(RECORDS SUPPLIED Opens)
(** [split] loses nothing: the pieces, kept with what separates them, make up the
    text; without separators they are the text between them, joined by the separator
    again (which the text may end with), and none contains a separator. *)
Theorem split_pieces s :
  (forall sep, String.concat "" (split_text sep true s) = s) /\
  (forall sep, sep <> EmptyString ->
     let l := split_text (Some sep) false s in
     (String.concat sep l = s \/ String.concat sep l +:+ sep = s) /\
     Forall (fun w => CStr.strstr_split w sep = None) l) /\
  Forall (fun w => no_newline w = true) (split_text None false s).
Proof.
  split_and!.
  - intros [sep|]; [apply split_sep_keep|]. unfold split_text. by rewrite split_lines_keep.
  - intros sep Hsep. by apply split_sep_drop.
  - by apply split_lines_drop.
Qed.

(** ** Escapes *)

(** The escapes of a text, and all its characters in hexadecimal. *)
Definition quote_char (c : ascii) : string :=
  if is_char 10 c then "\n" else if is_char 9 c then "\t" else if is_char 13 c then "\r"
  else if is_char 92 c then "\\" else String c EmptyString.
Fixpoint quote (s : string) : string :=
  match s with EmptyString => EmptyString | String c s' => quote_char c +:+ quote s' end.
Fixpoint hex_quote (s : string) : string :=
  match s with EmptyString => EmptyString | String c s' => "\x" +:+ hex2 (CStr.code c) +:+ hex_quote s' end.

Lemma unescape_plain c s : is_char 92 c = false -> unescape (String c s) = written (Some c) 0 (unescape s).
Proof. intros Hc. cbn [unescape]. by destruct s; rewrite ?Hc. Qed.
(RECORDS SUPPLIED Closes)
(RECORDS SUPPLIED Opens)
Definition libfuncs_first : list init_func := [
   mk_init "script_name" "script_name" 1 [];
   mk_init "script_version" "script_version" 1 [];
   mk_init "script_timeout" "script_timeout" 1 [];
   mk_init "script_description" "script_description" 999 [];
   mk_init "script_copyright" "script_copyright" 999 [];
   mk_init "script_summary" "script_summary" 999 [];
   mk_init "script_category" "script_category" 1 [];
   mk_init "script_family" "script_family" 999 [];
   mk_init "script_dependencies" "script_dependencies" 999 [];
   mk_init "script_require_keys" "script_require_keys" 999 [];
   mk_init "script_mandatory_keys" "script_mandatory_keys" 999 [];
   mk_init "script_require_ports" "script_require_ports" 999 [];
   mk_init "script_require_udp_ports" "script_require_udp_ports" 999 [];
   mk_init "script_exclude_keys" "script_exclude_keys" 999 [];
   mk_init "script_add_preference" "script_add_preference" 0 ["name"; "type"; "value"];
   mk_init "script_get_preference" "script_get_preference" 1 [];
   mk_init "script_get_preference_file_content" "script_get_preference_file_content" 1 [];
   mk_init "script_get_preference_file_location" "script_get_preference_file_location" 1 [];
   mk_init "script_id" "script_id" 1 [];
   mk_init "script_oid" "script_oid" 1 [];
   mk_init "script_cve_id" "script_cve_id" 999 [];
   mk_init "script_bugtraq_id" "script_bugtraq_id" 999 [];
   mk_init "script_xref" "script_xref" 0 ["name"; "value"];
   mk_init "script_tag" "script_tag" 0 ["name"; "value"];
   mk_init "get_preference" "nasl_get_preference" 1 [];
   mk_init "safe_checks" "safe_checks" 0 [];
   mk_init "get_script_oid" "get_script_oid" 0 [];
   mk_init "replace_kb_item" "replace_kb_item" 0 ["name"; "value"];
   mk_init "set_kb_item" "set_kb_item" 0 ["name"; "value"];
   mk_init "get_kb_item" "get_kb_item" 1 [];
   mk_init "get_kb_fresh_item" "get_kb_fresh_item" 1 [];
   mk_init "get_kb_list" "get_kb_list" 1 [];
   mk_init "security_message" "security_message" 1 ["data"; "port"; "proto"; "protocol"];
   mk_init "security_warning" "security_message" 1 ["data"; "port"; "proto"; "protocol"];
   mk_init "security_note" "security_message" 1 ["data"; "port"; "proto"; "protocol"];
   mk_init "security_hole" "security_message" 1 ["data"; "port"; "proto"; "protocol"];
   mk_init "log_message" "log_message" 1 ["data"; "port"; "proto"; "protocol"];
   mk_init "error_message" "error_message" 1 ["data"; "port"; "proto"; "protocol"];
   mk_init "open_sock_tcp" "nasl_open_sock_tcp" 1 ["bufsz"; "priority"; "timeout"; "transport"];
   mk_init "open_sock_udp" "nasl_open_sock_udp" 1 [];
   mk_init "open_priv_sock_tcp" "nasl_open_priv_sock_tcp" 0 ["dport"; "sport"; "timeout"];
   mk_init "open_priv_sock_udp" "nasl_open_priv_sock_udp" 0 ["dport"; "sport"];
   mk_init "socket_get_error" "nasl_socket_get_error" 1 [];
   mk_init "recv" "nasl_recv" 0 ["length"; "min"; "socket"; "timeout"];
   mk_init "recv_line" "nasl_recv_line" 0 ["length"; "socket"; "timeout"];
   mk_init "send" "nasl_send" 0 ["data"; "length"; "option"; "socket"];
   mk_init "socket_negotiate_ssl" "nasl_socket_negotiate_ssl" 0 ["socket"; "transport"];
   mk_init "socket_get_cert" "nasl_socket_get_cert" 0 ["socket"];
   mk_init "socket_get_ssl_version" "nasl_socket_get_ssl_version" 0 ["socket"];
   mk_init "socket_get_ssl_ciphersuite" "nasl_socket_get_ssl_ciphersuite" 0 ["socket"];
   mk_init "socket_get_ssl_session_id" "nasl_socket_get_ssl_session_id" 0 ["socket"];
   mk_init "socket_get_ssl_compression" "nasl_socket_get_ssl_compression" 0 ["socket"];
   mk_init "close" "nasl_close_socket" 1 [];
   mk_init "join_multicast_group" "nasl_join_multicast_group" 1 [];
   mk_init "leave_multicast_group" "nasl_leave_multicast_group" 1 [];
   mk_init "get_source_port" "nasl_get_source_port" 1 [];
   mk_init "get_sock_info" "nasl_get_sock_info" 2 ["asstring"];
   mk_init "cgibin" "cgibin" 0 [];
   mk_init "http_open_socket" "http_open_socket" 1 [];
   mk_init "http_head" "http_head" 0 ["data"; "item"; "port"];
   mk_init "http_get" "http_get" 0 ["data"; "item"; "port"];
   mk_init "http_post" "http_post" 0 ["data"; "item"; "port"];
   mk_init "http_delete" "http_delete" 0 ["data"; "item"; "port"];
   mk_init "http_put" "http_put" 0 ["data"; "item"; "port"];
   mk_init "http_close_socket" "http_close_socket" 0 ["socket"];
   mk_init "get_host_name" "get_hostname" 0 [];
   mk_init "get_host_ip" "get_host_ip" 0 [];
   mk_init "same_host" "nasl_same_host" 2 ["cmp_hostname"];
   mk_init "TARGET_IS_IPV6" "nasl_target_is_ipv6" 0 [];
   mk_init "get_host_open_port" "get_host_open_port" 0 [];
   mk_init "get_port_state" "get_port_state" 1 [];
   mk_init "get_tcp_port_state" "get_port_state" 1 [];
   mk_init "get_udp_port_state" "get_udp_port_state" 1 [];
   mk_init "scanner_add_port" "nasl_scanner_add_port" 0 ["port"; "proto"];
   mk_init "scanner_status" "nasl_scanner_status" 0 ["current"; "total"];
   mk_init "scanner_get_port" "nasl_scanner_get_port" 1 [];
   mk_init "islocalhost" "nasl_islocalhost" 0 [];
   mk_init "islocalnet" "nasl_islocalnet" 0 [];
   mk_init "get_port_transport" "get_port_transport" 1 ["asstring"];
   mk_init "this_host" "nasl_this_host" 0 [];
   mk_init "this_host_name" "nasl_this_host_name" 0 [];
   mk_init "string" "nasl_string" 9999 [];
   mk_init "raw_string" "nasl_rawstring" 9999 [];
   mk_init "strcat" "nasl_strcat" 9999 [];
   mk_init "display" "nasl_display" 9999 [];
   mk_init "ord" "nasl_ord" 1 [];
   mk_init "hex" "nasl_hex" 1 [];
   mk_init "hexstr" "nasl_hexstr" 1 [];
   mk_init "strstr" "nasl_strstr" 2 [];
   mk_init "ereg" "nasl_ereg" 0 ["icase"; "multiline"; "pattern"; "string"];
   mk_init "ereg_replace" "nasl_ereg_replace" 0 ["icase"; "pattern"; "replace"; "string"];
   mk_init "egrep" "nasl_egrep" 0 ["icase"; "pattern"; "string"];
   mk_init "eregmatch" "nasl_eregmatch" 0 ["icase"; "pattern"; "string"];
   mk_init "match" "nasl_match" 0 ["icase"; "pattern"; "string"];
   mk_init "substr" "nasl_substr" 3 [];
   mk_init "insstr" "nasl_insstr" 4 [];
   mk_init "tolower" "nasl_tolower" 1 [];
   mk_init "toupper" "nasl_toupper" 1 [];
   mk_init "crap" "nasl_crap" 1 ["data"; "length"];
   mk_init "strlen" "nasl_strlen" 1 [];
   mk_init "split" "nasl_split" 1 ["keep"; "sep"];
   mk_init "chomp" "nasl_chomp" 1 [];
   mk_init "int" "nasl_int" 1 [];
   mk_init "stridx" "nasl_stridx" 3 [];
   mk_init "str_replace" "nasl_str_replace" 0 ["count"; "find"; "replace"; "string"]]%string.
(RECORDS SUPPLIED Closes)
In the records above, locate each line with the word "Some". Copy all such lines.

TASK SOLUTION =
     let l := split_text (Some sep) false s in
Lemma unescape_plain c s : is_char 92 c = false -> unescape (String c s) = written (Some c) 0 (unescape s).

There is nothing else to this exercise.